Work is still being done to finalize locations of the turbines.

“It’s close to final but not finalized,” says Henn. “We’re still looking at a bit of micrositing. A project like this has all these turbines that are all interdependent on each other. To maximize the wind you have to space them out in a certain way so you’re producing as much power as possible.

“We’re doing geotechnical studies in the next couple of weeks and that might inform us a little bit more on ground conditions and we will see if we need to move some around a bit.

“The area is nailed down. We have 20,000 acres of land signed up and that’s where the turbines are going. For exact locations we’re close to final but we will have to work through detailed engineering during the winter and have more site visits and some consultations with the landowners themselves.

“The next step is we’re going to walk the fields with the landowners one by one, and look at the exact positions, and we might do a bit more micrositing.”

Cowessess First Nation is involved in the project both as a landowner and as an equity investor in the limited partnership developing the wind farm.

“Cowessess has three quarter sections in the project area, and they do own a minority position as well in the project. RES is a majority owner of Bekevar Wind Energy LP, and Cowessess owns a minority position, so they are an equity owner,” says Henn.

What are the next steps in the project?

“The land is nailed down. We have all the land for the project. Now it’s just a matter of getting the permits from the ministry of the environment, and because we have the Cowessess lands we also need approval from Indigenous Services Canada. We have to do the environmental assessment and get the permits from those two entities. We also need to get the development permits from the RMs. So there’s a lot of permitting to do by next spring, and through that process, the detailed engineering will be done and we will have details on things like exactly how much aggregate we need, and rebar and concrete, and get those plans finalized over the winter. Then there will be final consultations with the landowners who will have the turbines or cable or roads on their land.

“Then we sign the ground leases with the landowners. Each is very small, about an acre when you include the footprint of the road plus the turbine, but the turbine itself is about a tenth of an acre.”

What’s the toughest part of developing a project like this?

“The challenge is to have the combination of all the right elements so you can have a winning site and get that contract from SaskPower,” says Henn.

“There are a lot of developers out there. We were competing with 18 other companies for this contract and they probably had one or two projects each, and SaskPower selects just one project, and this time around we were the one.

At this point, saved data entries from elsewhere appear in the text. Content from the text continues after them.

(* ===== verification/ClientSafety.v ===== *)
(** * Correctness of the client

    What the operations of Client.v guarantee for every executor: single
    responses are accepted exactly, streams are used and closed in order, and a
    paged search delivers what a paging server holds. *)

From S2P Require Import Prelude Wire Packet Reader Decoder Types Protocol Result Attributes.
From S2P Require Import Response Filter Operations Search Errors Client.

(** ** Single responses *)

Section single.
Context {S H : Type} `{!Executor S H} {T : Type} `{!HasLDAPResult T}.

Definition opened (operation : Operation T) (h : H) : DecodedStream H T :=
  MkDecoded h (op_Responses operation) DefaultLimits false.

(** The stream of the operation is one decodable response, and then its end. *)
Definition delivers (operation : Operation T) (h : H) (s : S) (decoded : T) (controls : list Control) (s' : S) : Prop :=
  exists response s1 err, ex_Next h s = (inl response, s1) /\
    Decode (op_Responses operation) response DefaultLimits = Ok decoded /\
    decodeControls (rsp_Controls response) DefaultLimits = Ok controls /\
    DecodedStream_Next (opened operation h) s1 = (inr err, s') /\ Is err (Plain EOF) = true.

Lemma DecodedStream_Next_ok operation h s v cs s' : DecodedStream_Next (opened operation h) s = (inl (v, cs), s') <->
  exists response, ex_Next h s = (inl response, s') /\
    Decode (op_Responses operation) response DefaultLimits = Ok v /\
    decodeControls (rsp_Controls response) DefaultLimits = Ok cs.
Proof.
  unfold DecodedStream_Next. cbn. destruct (ex_Next h s) as [[response|e] s1]; [|split; [done|naive_solver]].
  destruct (Decode _ _ _) as [v'|] eqn:Ed; [destruct (decodeControls _ _) as [cs'|] eqn:Ec|].
  - split; [intros [= -> -> ->]; eauto|]. intros (r & [= <- <-] & ? & ?). congruence.
  - split; [done|]. intros (r & [= <- <-] & ? & ?). congruence.
  - split; [done|]. intros (r & [= <- <-] & ? & ?). congruence.
Qed.
Definition NegotiationStep_String (s : Z) : string :=
  if s =? StepContext then "context-establishment"
  else if s =? StepSecurityLayer then "security-layer-selection"
  else if s =? StepFinalBind then "final-bind"
  else ("step(" +:+ pretty s +:+ ")")%string.

Definition NegotiationFailure_String (f : Z) : string :=
  if f =? FailureNilHandle then "provider returned a nil handle"
  else if f =? FailureTooManyRounds then "context round limit exceeded"
  else if f =? FailureInconsistentContextState then "provider returned inconsistent context state"
  else if f =? FailureUnexpectedLDAPResult then "server returned an unexpected LDAP result"
  else if f =? FailureMissingServerCredentials then "server omitted required SASL credentials"
  else if f =? FailureMissingContextProtection then "context lacks mutual authentication or integrity"
  else if f =? FailureWrongMechanism then "context did not negotiate Kerberos V5"
  else if f =? FailureInvalidSecurityOffer then "server security-layer offer is invalid"
  else if f =? FailureEncryptedSecurityOffer then "server encrypted the security-layer offer"
  else if f =? FailureNoAuthenticationOnlyLayer then "server did not offer authentication-only operation"
  else if f =? FailureInvalidServerBuffer then "server advertised a buffer for authentication-only operation"
  else if f =? FailureEncryptedLayerSelection then "provider encrypted the security-layer selection"
  else if f =? FailureUnexpectedFinalCredentials then "server returned unexpected final SASL credentials"
  else ("failure(" +:+ pretty f +:+ ")")%string.

(** ** The GSS library *)

Record SecContextInfoPartial := MkInfo {
  FullyEstablished : bool;
  Flags : Z;
  (** The OID of the mechanism; [None] is a nil mechanism. *)
  Mech : option (list Z)
}.

Class Provider (S P N C : Type) := {
  (** The name and its type. *)
  pv_ImportName : P -> bytes -> list Z -> ST S (option N * option cerror);
  (** The target, the mechanism and the flags. *)
  pv_InitSecContext : P -> N -> list Z -> Z -> ST S (option C * option cerror);
  pv_Release : P -> ST S (option cerror);
  nm_Release : N -> ST S (option cerror);
  cx_Continue : C -> bytes -> ST S (bytes * SecContextInfoPartial * option cerror);
  cx_ContinueNeeded : C -> ST S bool;
  cx_Unwrap : C -> bytes -> ST S (bytes * bool * option cerror);
  (** The message, whether it is to be encrypted, and the quality of protection. *)
  cx_Wrap : C -> bytes -> bool -> Z -> ST S (bytes * bool * option cerror);
  cx_Delete : C -> ST S (option cerror)
}.

(** Its constants, and what [errors.As] finds of its status types in an error:
    a [FatalStatus] or a pointer to one, an [InfoStatus] or a pointer to one. *)
Class GssConstants := {
  ContextFlagMutual : Z;
  ContextFlagInteg : Z;
  GSS_MECH_KRB5 : list Z;
  GSS_NT_HOSTBASED_SERVICE : list Z;
  asFatalStatus : cerror -> option (Z * Z);
  asFatalStatusPointer : cerror -> option (Z * Z);
  asInfoStatus : cerror -> option Z;
  asInfoStatusPointer : cerror -> option Z
}.

Section errors.
Context `{!GssConstants}.

Definition fatalMajor (status : Z * Z) : Z :=
  Z.lor (conv uint32 (Z.shiftl (conv uint32 status.1) 16)) (conv uint32 status.2).

Definition majorStatus (err : cerror) : Z * bool :=
  match asFatalStatus err with
  | Some fatal => (fatalMajor fatal, true)
  | None =>
  match asFatalStatusPointer err with
  | Some fatal => (fatalMajor fatal, true)
  | None =>
  match asInfoStatus err with
  | Some info => (conv uint32 info, true)
  | None =>
  match asInfoStatusPointer err with
  | Some info => (conv uint32 info, true)
  | None => (0, false)
  end end end end.

Definition gssError (operation : string) (err : cerror) : cerror :=
  let '(major, known) := majorStatus err in GssError operation major known err.
Definition negotiationError (step failure : Z) : cerror := NegotiationError step failure 0 0.

Definition validateEstablishedContext (info : SecContextInfoPartial) : option cerror :=
  let required := Z.lor ContextFlagMutual ContextFlagInteg in
  if negb (FullyEstablished info) || negb (Z.land (Flags info) required =? required)
  then Some (negotiationError StepContext FailureMissingContextProtection)
  else if negb (bool_decide (Mech info = Some GSS_MECH_KRB5))
  then Some (negotiationError StepContext FailureWrongMechanism)
  else None.
End errors.
(** A computation that leaves the authenticator alone, starts at most [n]
    operations and touches no handle but an owned context. *)
Definition neutral {A} (n : Z) (m : TM A) : Prop := forall (a : authn) s log,
  let '(_, (a', (_, log'))) := m (a, (s, log)) in
  a' = a /\ operations log' <= operations log + n /\
  forall nm pv, owned_after log = Some (nm, true, pv) -> owned_after log' = Some (nm, true, pv).

Lemma neutral_bind {A B} n1 n2 (m : TM A) (k : A -> TM B) : 0 <= n2 -> neutral n1 m -> (forall x, neutral n2 (k x)) ->
  neutral (n1 + n2) (gbind m k).
Proof.
  intros Hn Hm Hk a s log. unfold gbind. specialize (Hm a s log). destruct (m (a, (s, log))) as [[x|e] [a1 [s1 log1]]].
  - destruct Hm as (-> & Ho & Ht). specialize (Hk x a s1 log1). destruct (k x (a, (s1, log1))) as [r [a2 [s2 log2]]].
    destruct Hk as (-> & Ho2 & Ht2). split; [done|]. split; [lia|auto].
  - destruct Hm as (-> & Ho & Ht). split; [done|]. split; [lia|auto].
Qed.

(** The part without operations, before or after. *)
Lemma neutral_bind_l {A B} n (m : TM A) (k : A -> TM B) : 0 <= n -> neutral 0 m -> (forall x, neutral n (k x)) ->
  neutral n (gbind m k).
Proof. intros Hn Hm Hk. by apply (neutral_bind 0 n). Qed.

Lemma neutral_le {A} n n' (m : TM A) : n <= n' -> neutral n m -> neutral n' m.
Proof.
  intros Hn Hm a s log. specialize (Hm a s log). destruct (m (a, (s, log))) as [r [a1 [s1 log1]]].
  destruct Hm as (-> & Ho & Ht). split; [done|]. split; [lia|done].
Qed.

Lemma neutral_log {A} n event (m : ST S A) : 0 <= n -> (forall x, event x = GUsed \/ event x = GNext) -> neutral n (lift (log1 event m)).
Proof.
  intros Hn He a s log. unfold lift, log1. destruct (m s) as [x s1]. rewrite operations_snoc. split; [done|].
  split; [destruct (He x) as [-> | ->]; cbn; lia|]. intros nm pv Ho. rewrite owned_snoc, Ho. by destruct (He x) as [-> | ->].
Qed.
Lemma neutral_silent {A} n (m : ST S A) : 0 <= n -> neutral n (lift (silent m)).
Proof. intros Hn a s log. unfold lift, silent. destruct (m s) as [x s1]. split; [done|]. split; [lia|done]. Qed.
Lemma neutral_const {A} n (r : A + cerror) : 0 <= n -> neutral n (fun w => (r, w)).
Proof. intros Hn a s log. split; [done|]. split; [lia|done]. Qed.
Lemma neutral_require n err : 0 <= n -> neutral n (require err).
Proof. destruct err; apply neutral_const. Qed.
Lemma neutral_requireThat n b err : 0 <= n -> neutral n (requireThat b err).
Proof. destruct b; apply neutral_const. Qed.
Lemma neutral_get n : 0 <= n -> neutral n get.
Proof. intros Hn a s log. split; [done|]. split; [lia|done]. Qed.
Lemma neutral_checkCtx : neutral 0 (checkCtx ctx).
Proof. unfold checkCtx. apply neutral_bind_l; [lia|by apply neutral_silent|]. intros err. by apply neutral_require. Qed.
Lemma neutral_attempt_next h : neutral 0 (attempt (ex_Next h)).
Proof.
  intros a s log. unfold attempt. cbn. unfold log1. destruct (ex_Next h s) as [x s1]. rewrite operations_snoc. split; [done|].
  split; [cbn; lia|]. intros nm pv Ho. by rewrite owned_snoc, Ho.
Qed.
Lemma neutral_attempt_do operation : neutral 1 (attempt (ex_Do operation)).
Proof.
  intros a s log. unfold attempt. cbn. unfold log1. destruct (ex_Do operation s) as [x s1]. rewrite operations_snoc. split; [done|].
  split; [cbn; lia|]. intros nm pv Ho. by rewrite owned_snoc, Ho.
Qed.

Hint Resolve neutral_checkCtx neutral_attempt_next neutral_attempt_do : gss.
Hint Extern 2 (neutral _ (lift (ex_Next _))) => apply neutral_log; [lia|auto] : gss.
Hint Extern 2 (neutral _ (lift (cx_Continue _ _))) => apply neutral_log; [lia|auto] : gss.
Hint Extern 2 (neutral _ (lift (cx_ContinueNeeded _))) => apply neutral_log; [lia|auto] : gss.
Hint Extern 2 (neutral _ (lift (cx_Unwrap _ _))) => apply neutral_log; [lia|auto] : gss.
Hint Extern 2 (neutral _ (lift (cx_Wrap _ _ _ _))) => apply neutral_log; [lia|auto] : gss.
Hint Extern 2 (neutral _ (require _)) => apply neutral_require; lia : gss.
Hint Extern 2 (neutral _ (requireThat _ _)) => apply neutral_requireThat; lia : gss.
Hint Extern 2 (neutral _ get) => apply neutral_get; lia : gss.
Hint Extern 2 (neutral _ (gret _)) => apply neutral_const; lia : gss.
Hint Extern 2 (neutral _ (gfail _)) => apply neutral_const; lia : gss.

(** Everything but an operation costs nothing. *)
Ltac neutrality := repeat first
  [ progress intros
  | solve [eauto with gss]
  | apply neutral_bind_l; [lia|solve [eauto with gss]|]
  | apply (neutral_bind 1 0); [lia|solve [eauto with gss]|]
  | case_match ].

Lemma neutral_exchange token : neutral 1 (exchangeBind token).
Proof. unfold exchangeBind. neutrality. Qed.
Hint Resolve neutral_exchange : gss.

Lemma neutral_round context token : neutral 1 (contextRound ctx context token).
Proof. unfold contextRound. neutrality. Qed.

Lemma neutral_establish rounds context : forall token, neutral (Z.of_nat rounds) (establishContext ctx rounds context token).
Proof.
  induction rounds as [|rounds IH]; intros token; cbn [establishContext]; [by apply neutral_const|].
  replace (Z.of_nat (Datatypes.S rounds)) with (1 + Z.of_nat rounds) by lia.
  apply neutral_bind; [lia|apply neutral_round|]. intros [established|next]; [apply neutral_const; lia|apply IH].
Qed.

Lemma neutral_select context token : neutral 1 (selectLayer ctx context token).
Proof. unfold selectLayer. neutrality. Qed.
Definition has {A} (o : option A) : bool := match o with Some _ => true | None => false end.
(** The handles that the authenticator holds. *)
Definition holds (a : authn) : owned := (has (au_targetName a), has (au_context a), has (au_provider a)).

Lemma begin_owned a s log p : owned_after log = Some (holds a) -> holds a = (false, false, true) -> au_provider a = Some p ->
  let '(r, (a', (_, log'))) := beginContext ctx (a, (s, log)) in
  owned_after log' = Some (holds a') /\ operations log' = operations log /\ configuration a' = configuration a /\
  forall context, r = inl context -> au_context a' = Some context.
Proof.
  intros Ho Hh Hp. rewrite Hh in Ho. injection Hh as Hnm Hcx Hpv.
  unfold beginContext, checkCtx, require, get, gbind, handle, gret, lift, gfail, modify, holds. cbn. rewrite Hp. cbn. unfold log1, silent.
  destruct (pv_ImportName p _ _ s) as [[[name|] [e1|]] s1]; cbn; rewrite ?operations_snoc, ?owned_snoc, ?Ho; cbn;
    try (split_and!; [by rewrite Hnm, Hcx, Hpv|lia|done|done]).
  set (log1 := log ++ [GImported true]).
  assert (Ho1 : owned_after log1 = Some (true, false, true)) by (unfold log1; by rewrite owned_snoc, Ho).
  assert (Hn1 : operations log1 = operations log) by (unfold log1; rewrite operations_snoc; cbn; lia).
  clearbody log1.
  destruct (ctxErr s1) as [[e|] s2]; cbn; [split_and!; [by rewrite Ho1, Hcx, Hpv|done|done|done]|].
  destruct (pv_InitSecContext p name _ _ s2) as [[[context|] [e2|]] s3]; cbn; rewrite ?operations_snoc, ?owned_snoc, ?Ho1; cbn;
    try (split_and!; [by rewrite ?Hcx, ?Hpv|lia|done|done]).
  destruct (nm_Release name s3) as [[e3|] s4]; cbn; rewrite ?operations_snoc, ?owned_snoc, ?Ho1; cbn;
    [split_and!; [by rewrite ?Hcx, ?Hpv|lia|done|done]|].
  destruct (ctxErr s4) as [[e|] s5]; cbn; rewrite ?operations_snoc, ?owned_snoc, ?Ho1; cbn;
    split_and!; try (by rewrite ?Hcx, ?Hpv); try lia; try done. by intros c [= <-].
Qed.

Lemma neutral_run {A} n (m : TM A) a s log : neutral n m -> has (au_context a) = true -> owned_after log = Some (holds a) ->
  let '(_, (a', (_, log'))) := m (a, (s, log)) in
  a' = a /\ owned_after log' = Some (holds a) /\ operations log' <= operations log + n.
Proof.
  intros Hm Hc Ho. specialize (Hm a s log). destruct (m (a, (s, log))) as [r [a' [s' log']]].
  destruct Hm as (-> & Hn & Ht). split_and!; try done. unfold holds in *. rewrite Hc in *. by apply Ht.
Qed.

(** The conversation after the checks of [Authenticate]. *)
Definition converse (rounds : nat) : TM unit :=
  gbind (beginContext ctx) (fun context =>
  gbind (establishContext ctx rounds context []) (fun established =>
  let '(serverToken, info) := established in
  gbind (require (validateEstablishedContext info)) (fun _ =>
  gbind (checkCtx ctx) (fun _ => selectLayer ctx context serverToken)))).

Lemma converse_owned rounds a s log p : owned_after log = Some (holds a) -> holds a = (false, false, true) -> au_provider a = Some p ->
  let '(_, (a', (_, log'))) := converse rounds (a, (s, log)) in
  owned_after log' = Some (holds a') /\ operations log' <= operations log + Z.of_nat rounds + 1 /\
  configuration a' = configuration a.
Proof.
  intros Ho Hh Hp. unfold converse. pose proof (begin_owned a s log p Ho Hh Hp) as Hb. unfold gbind at 1.
  destruct (beginContext ctx (a, (s, log))) as [[context|e] [a1 [s1 log1]]]; destruct Hb as (Ho1 & Hn1 & Hc1 & Hx).
  2:{ split_and!; [done|lia|done]. }
  specialize (Hx context eq_refl).
  assert (Hrest : neutral (Z.of_nat rounds + 1) (gbind (establishContext ctx rounds context []) (fun established =>
    let '(serverToken, info) := established in
    gbind (require (validateEstablishedContext info)) (fun _ =>
    gbind (checkCtx ctx) (fun _ => selectLayer ctx context serverToken))))).
  { apply neutral_bind; [lia|apply neutral_establish|]. intros [token info].
    apply neutral_bind_l; [lia|by apply neutral_require|]. intros _.
    apply neutral_bind_l; [lia|apply neutral_checkCtx|]. intros _. apply neutral_select. }
  apply (neutral_run _ _ a1 s1 log1) in Hrest; [|by rewrite Hx|done].
  destruct (gbind _ _ (a1, (s1, log1))) as [r [a2 [s2 log2]]]. destruct Hrest as (-> & Ho2 & Hn2). split_and!; [done|lia|done].
Qed.
#[local] Arguments beginContext : simpl never.
#[local] Arguments establishContext : simpl never.
#[local] Arguments selectLayer : simpl never.
#[local] Arguments checkCtx : simpl never.
#[local] Arguments require : simpl never.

“The most challenging is to pick the right site that has the combination of good winds, a good interconnection with SaskPower. In this case we have the Kennedy switching station. Then the third part, which is the base of a project like this, is local support from the rural municipalities, and landowners who want to participate and partner with us. The challenge is to find that sweet spot where you have all three of those pillars for a successful project.”